--- Exercise inputs ---
(* ===== verification/HttpNet.v ===== *)
(** * The HTTP connections together

    [src/infrastructure/network/http]: the accept loop of [HttpListener] and
    the sessions it makes, over one repository that the storage actor writes
    to in between. The handlers of all connections run on the network threads;
    a step is the completion of one operation. *)
From S2P Require Import Prelude CppString Json Domain Jwt Reference HttpRouter.

Section http_net.
Context `{JsonLib, UuidLib, Sha1Lib, BeastLib} {R : Type} `{!MessageRepository R}.
Context (secret_ : string).

(** The repository of the router, the sessions in the order in which they
    were accepted, and the exception that left [io_context::run] and ended
    the process. *)
Record http_net : Type := mkHttpNet {
  shared_repository : R;
  http_sessions : list (HttpSession (R:=R));
  http_ended : option exn
}.

(** [Stored r]: someone else, the storage actor, leaves the repository [r]. *)
Inductive http_label : Type :=
| Accepted (ok : bool)
| Completed (k : nat) (e : http_event)
| Stored (r : R).

(** [onAccept]: a session made and run, or nothing on an error; the listener
    accepts on in both cases. *)
Definition http_listener_onAccept (ok : bool) (n : http_net) : http_net :=
  if ok
  then mkHttpNet (shared_repository n) (http_sessions n ++ [http_run (shared_repository n)])
         (http_ended n)
  else n.

(** A session sees the repository the router refers to. *)
Definition with_repository (r : R) (s : HttpSession (R:=R)) : HttpSession (R:=R) :=
  mkHttpSession (phase s) (shut s) r (requests s) (responses s) (raised s).

Definition http_net_step (l : http_label) (n : http_net) : option http_net :=
  match http_ended n with
  | Some _ => None
  | None =>
      match l with
      | Accepted ok => Some (http_listener_onAccept ok n)
      | Completed k e =>
          s ← http_sessions n !! k;
          s' ← http_step secret_ e (with_repository (shared_repository n) s);
          Some (mkHttpNet (http_repository s') (<[k := s']> (http_sessions n)) (raised s'))
      | Stored r => Some (mkHttpNet r (http_sessions n) None)
      end
  end.

Fixpoint http_net_run (ls : list http_label) (n : http_net) : option http_net :=
  match ls with
  | [] => Some n
  | l :: ls' => n' ← http_net_step l n; http_net_run ls' n'
  end.

Definition http_net_initial (r : R) : http_net := mkHttpNet r [] None.
End http_net.
Arguments http_net R : clear implicits.
Arguments http_label R : clear implicits.

Section http_net_facts.
Context `{JsonLaws, UuidLaws, Sha1Laws, BeastLib} {R : Type}
  `{!MessageRepository R, !MessageRepositorySpec}.
Context (secret_ : string).
Implicit Types (n : http_net R) (s : HttpSession (R:=R)).

(** The repositories of a run: the first one and those others left. *)
Definition left_by (l : http_label R) : list R :=
  match l with Stored r => [r] | _ => [] end.
Definition history (r0 : R) (ls : list (http_label R)) : list R := r0 :: (ls ≫= left_by).

(** What the router answers on the messages of [r]. *)
Definition routed (r : R) (req : request) (o : result response) : Prop :=
  exists now r1 r2, stored r1 = stored r /\ route secret_ req now r1 = (o, r2).

Section invariant.
Context (rs : list R).

Definition answered_in (req : request) (resp : response) : Prop :=
  exists r, r ∈ rs /\ routed r req (Ok resp).

(** The session's part of the invariant: who waits for a response, and what
    ended the session. *)
Definition session_ok s : Prop :=
  exists answered pending, requests s = answered ++ pending /\
    Forall2 answered_in answered (responses s) /\
    match phase s with
    | HReading => pending = [] /\ raised s = None
    | HWriting resp _ =>
        raised s = None /\ exists req, pending = [req] /\ answered_in req resp
    | HClosed =>
        length pending <= 1 /\
        forall e, raised s = Some e ->
          exists req r, pending = [req] /\ r ∈ rs /\ routed r req (Throw e)
    end.

Lemma session_ok_with r s : session_ok s -> session_ok (with_repository r s).
Proof. done. Qed.

(** A step of a session on the messages of [r], one of [rs]: the messages
    stay, and so does the invariant. *)
Lemma http_step_ok r e s s' :
  r ∈ rs -> stored (http_repository s) = stored r -> session_ok s ->
  http_step secret_ e s = Some s' ->
  session_ok s' /\ stored (http_repository s') = stored r.
Proof.
  intros Hin Hst (an & pe & Hreq & Han & Hph) Hs. unfold http_step in Hs.
  destruct e as [res|ok], (phase s) as [|resp close|] eqn:Hp; simplify_eq.
  - destruct Hph as [-> Hra]. rewrite app_nil_r in Hreq. destruct res as [req now| |]; cbn [http_onRead].
    + destruct (route secret_ req now (http_repository s)) as [o r'] eqn:Hr.
      assert (routed r req o) as Hro by (by exists now, (http_repository s), r').
      assert (reads_only (route secret_ req now)) as Hro' by apply route_reads_only.
      rewrite <- Hst, <- (Hro' _ _ _ Hr).
      destruct o as [resp|e]; cbn; (split; [|done]); exists an, [req]; cbn; rewrite Hreq;
        split_and!; try done.
      * exists req. split; [done|]. by exists r.
      * intros e' [= <-]. by exists req, r.
    + split; [|done]. exists an, []. cbn. rewrite app_nil_r, Hra. split_and!; try done. lia.
    + split; [|done]. exists an, []. cbn. rewrite app_nil_r, Hra. split_and!; try done. lia.
  - destruct Hph as (Hra & req & -> & Hans). unfold http_onWrite. destruct ok; cbn.
    + split; [|by destruct close].
      assert (Forall2 answered_in (an ++ [req]) (responses s ++ [resp])) as Han'
        by (apply Forall2_app; [done|by constructor]).
      exists (an ++ [req]), []. destruct close; cbn; rewrite app_nil_r, Hra; split_and!; try done. lia.
    + split; [|done]. exists an, [req]. cbn. rewrite Hra. by split_and!.
Qed.
End invariant.

Lemma session_ok_mono rs rs' s : rs ⊆ rs' -> session_ok rs s -> session_ok rs' s.
Proof.
  intros Hsub (an & pe & Hreq & Han & Hph). exists an, pe.
  assert (forall req resp, answered_in rs req resp -> answered_in rs' req resp) as Hmono.
  { intros req resp (r & Hin & Hr). exists r. by split; [apply Hsub|]. }
  split_and!; [done|by eapply Forall2_impl|].
  destruct (phase s); [done| |].
  - destruct Hph as (? & req & ? & ?). split; [done|]. exists req. auto.
  - destruct Hph as [? Hthrow]. split; [done|]. intros e He.
    destruct (Hthrow e He) as (req & r & ? & ? & ?). exists req, r. auto.
Qed.

Record net_ok r0 ls n : Prop := {
  no_sessions : Forall (session_ok (history r0 ls)) (http_sessions n);
  no_stored : exists r, last (history r0 ls) = Some r /\ stored (shared_repository n) = stored r;
  no_ended : forall e, http_ended n = Some e ->
    exists k s, http_sessions n !! k = Some s /\ raised s = Some e;
  no_calm : http_ended n = None -> Forall (fun s => raised s = None) (http_sessions n)
}.

Lemma history_snoc r0 ls l : history r0 (ls ++ [l]) = history r0 ls ++ left_by l.
Proof. unfold history. rewrite bind_app. cbn. by rewrite app_nil_r. Qed.

Lemma history_same r0 ls l : left_by l = [] -> history r0 (ls ++ [l]) = history r0 ls.
Proof. intros Hl. by rewrite history_snoc, Hl, app_nil_r. Qed.

Lemma history_mono r0 ls l : history r0 ls ⊆ history r0 (ls ++ [l]).
Proof. intros r Hr. rewrite history_snoc. apply elem_of_app. by left. Qed.

Lemma http_net_step_ok r0 ls l n n' :
  net_ok r0 ls n -> http_net_step secret_ l n = Some n' -> net_ok r0 (ls ++ [l]) n'.
Proof.
  intros [Hok (r & Hlast & Hst) _ Hcalm] Hs. unfold http_net_step in Hs.
  destruct (http_ended n) eqn:Hend; [done|]. specialize (Hcalm eq_refl).
  assert (r ∈ history r0 ls) as Hin by (by apply last_Some_elem_of).
  assert (Forall (session_ok (history r0 (ls ++ [l]))) (http_sessions n)) as Hok'.
  { eapply Forall_impl; [exact Hok|]. intros s. apply session_ok_mono, history_mono. }
  destruct l as [ok|k e|r']; cbn beta iota in Hs; simplify_eq.
  - destruct ok; (split; cbn [http_listener_onAccept http_sessions shared_repository http_ended];
      [|rewrite history_same by done; eauto|congruence|]); try done.
    + apply Forall_app. split; [done|]. constructor; [|constructor].
      exists [], []. by split_and!.
    + intros _. apply Forall_app. split; [done|]. by repeat constructor.
  - destruct (http_sessions n !! k) as [s|] eqn:Hk; [|done]. cbn in Hs.
    destruct (http_step secret_ e _) as [s'|] eqn:He; [|done]. cbn in Hs. simplify_eq.
    destruct (http_step_ok (history r0 (ls ++ [Completed k e])) r e
      (with_repository (shared_repository n) s) s') as [Hs' Hst']; try done.
    { by apply history_mono. }
    { eapply session_ok_with, Forall_lookup_1; eauto. }
    split; cbn; [by apply Forall_insert|rewrite history_same by done; by exists r| |].
    + intros ex Hex. exists k, s'. split; [|done].
      apply list_lookup_insert_eq. by eapply lookup_lt_Some.
    + intros Hex. by apply Forall_insert.
  - split; cbn; [done| |done|done]. rewrite history_snoc. exists r'. split; [apply last_snoc|done].
Qed.

(** C29: the HTTP interface as a whole. In every interleaving of connections,
    requests and writes with what the storage actor does to the repository:
    the responses written on a connection belong one to one and in order to
    the requests read from it, except for at most one request at the end;
    each is what the router answers on the messages stored at some moment of
    the run; the messages stored are those that others stored last; and when
    the process has ended, the router threw on the last request of one of the
    connections. *)
Theorem http_network_serves r0 ls n :
  http_net_run secret_ ls (http_net_initial r0) = Some n ->
  (forall k s, http_sessions n !! k = Some s ->
     exists answered pending, requests s = answered ++ pending /\
       Forall2 (answered_in (history r0 ls)) answered (responses s) /\
       length pending <= 1 /\ (phase s = HReading -> pending = [])) /\
  (exists r, last (history r0 ls) = Some r /\ stored (shared_repository n) = stored r) /\
  (forall e, http_ended n = Some e ->
     exists k s req r, http_sessions n !! k = Some s /\ last (requests s) = Some req /\
       r ∈ history r0 ls /\ routed r req (Throw e)).
Proof.
  intros Hr. assert (net_ok r0 ls n) as [Hok Hst Hend _].
  { change ls with ([] ++ ls). revert Hr.
    assert (net_ok r0 [] (http_net_initial r0)) as Hinv.
    { split; cbn; [constructor|by exists r0|done|constructor]. }
    revert Hinv. generalize (@nil (http_label R)), (http_net_initial r0).
    induction ls as [|l ls IH]; intros done n0 Hinv Hr; cbn in Hr.
    - simplify_eq. by rewrite app_nil_r.
    - destruct (http_net_step secret_ l n0) as [n1|] eqn:Hl; [|done]. cbn in Hr.
      rewrite cons_middle, app_assoc. eapply IH; [by eapply http_net_step_ok|done]. }
  split; [|split; [done|]].
  - intros k s Hk. destruct (Forall_lookup_1 _ _ _ _ Hok Hk) as (an & pe & Hreq & Han & Hph).
    exists an, pe. split_and!; [done|done| |].
    + destruct (phase s); [by destruct Hph as [-> _]; cbn; lia| |by destruct Hph].
      by destruct Hph as (_ & req & -> & _).
    + intros Hp. rewrite Hp in Hph. by destruct Hph.
  - intros e He. destruct (Hend e He) as (k & s & Hk & Hra).
    destruct (Forall_lookup_1 _ _ _ _ Hok Hk) as (an & pe & Hreq & _ & Hph).
    destruct (phase s); [by destruct Hph; congruence|by destruct Hph; congruence|].
    destruct Hph as [_ Hthrow]. destruct (Hthrow e Hra) as (req & r & -> & Hin & Hro).
    exists k, s, req, r. split_and!; [done| |done|done]. by rewrite Hreq, last_snoc.
Qed.
End http_net_facts.

(** ** A concrete run *)

Module HttpNetRun.
#[local] Existing Instances ref_json ref_json_laws ref_uuid ref_uuid_laws.
#[local] Existing Instances TokenRun.text_sha1 TokenRun.text_sha1_laws HttpRuns.keep_open.

(** Two connections; a message is stored between their requests, and the
    second request names no chat. *)
Definition busy : list (http_label (list Message)) :=
  [Accepted true; Accepted false; Accepted true;
   Completed 0 (HRead (ReadRequest HttpRuns.history 1)); Stored [HttpRuns.m1];
   Completed 0 (HWrite true); Completed 0 (HRead (ReadRequest HttpRuns.history 2));
   Completed 0 (HWrite true); Completed 1 (HRead (ReadRequest HttpRuns.bad_history 3))].

#[local] Notation after_busy := (http_net_run HttpRuns.secret busy (http_net_initial [])).

Example the_history_grows :
  (fun n => (fun s => response_body <$> responses s) <$> http_sessions n) <$> after_busy =
    Some [["[]"; jq ("[{'id':'" +:+ uuid_text_b +:+ "','text':'hi'}]")]; []].
Proof. by vm_compute. Qed.

Definition ends_with_exception (o : option (http_net (list Message))) : bool :=
  match o with Some n => bool_decide (is_Some (http_ended n)) | None => false end.

Lemma ends_with_exception_spec o :
  ends_with_exception o = true -> exists n e, o = Some n /\ http_ended n = Some e.
Proof. destruct o as [n|]; [|done]. cbn. intros [e He]%bool_decide_eq_true_1. by exists n, e. Qed.

Lemma http_network_serves_witness :
  exists n e, after_busy = Some n /\ http_ended n = Some e /\
    exists k s req, http_sessions n !! k = Some s /\ last (requests s) = Some req /\
      stored (shared_repository n) = stored [HttpRuns.m1].
Proof.
  destruct (ends_with_exception_spec after_busy) as (n & e & Hr & He); [by vm_compute|].
  destruct (http_network_serves HttpRuns.secret [] busy n Hr) as (_ & (r & Hl & Hst) & Hend).
  destruct (Hend e He) as (k & s & req & _ & Hk & Hq & _).
  exists n, e. split; [done|]. split; [done|].
  exists k, s, req. split; [done|]. split; [done|].
  cbn in Hl. injection Hl as <-. exact Hst.
Defined.
End HttpNetRun.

--- Description of the task ---
Give again exactly, and only, the lines above starting at the one with "[|by destruct close]." and ending at the one with "exists k s, http_sessions".

--- Result below ---
    + split; [|by destruct close].
      assert (Forall2 answered_in (an ++ [req]) (responses s ++ [resp])) as Han'
        by (apply Forall2_app; [done|by constructor]).
      exists (an ++ [req]), []. destruct close; cbn; rewrite app_nil_r, Hra; split_and!; try done. lia.
    + split; [|done]. exists an, [req]. cbn. rewrite Hra. by split_and!.
Qed.
End invariant.

Lemma session_ok_mono rs rs' s : rs ⊆ rs' -> session_ok rs s -> session_ok rs' s.
Proof.
  intros Hsub (an & pe & Hreq & Han & Hph). exists an, pe.
  assert (forall req resp, answered_in rs req resp -> answered_in rs' req resp) as Hmono.
  { intros req resp (r & Hin & Hr). exists r. by split; [apply Hsub|]. }
  split_and!; [done|by eapply Forall2_impl|].
  destruct (phase s); [done| |].
  - destruct Hph as (? & req & ? & ?). split; [done|]. exists req. auto.
  - destruct Hph as [? Hthrow]. split; [done|]. intros e He.
    destruct (Hthrow e He) as (req & r & ? & ? & ?). exists req, r. auto.
Qed.

Record net_ok r0 ls n : Prop := {
  no_sessions : Forall (session_ok (history r0 ls)) (http_sessions n);
  no_stored : exists r, last (history r0 ls) = Some r /\ stored (shared_repository n) = stored r;
  no_ended : forall e, http_ended n = Some e ->
    exists k s, http_sessions n !! k = Some s /\ raised s = Some e;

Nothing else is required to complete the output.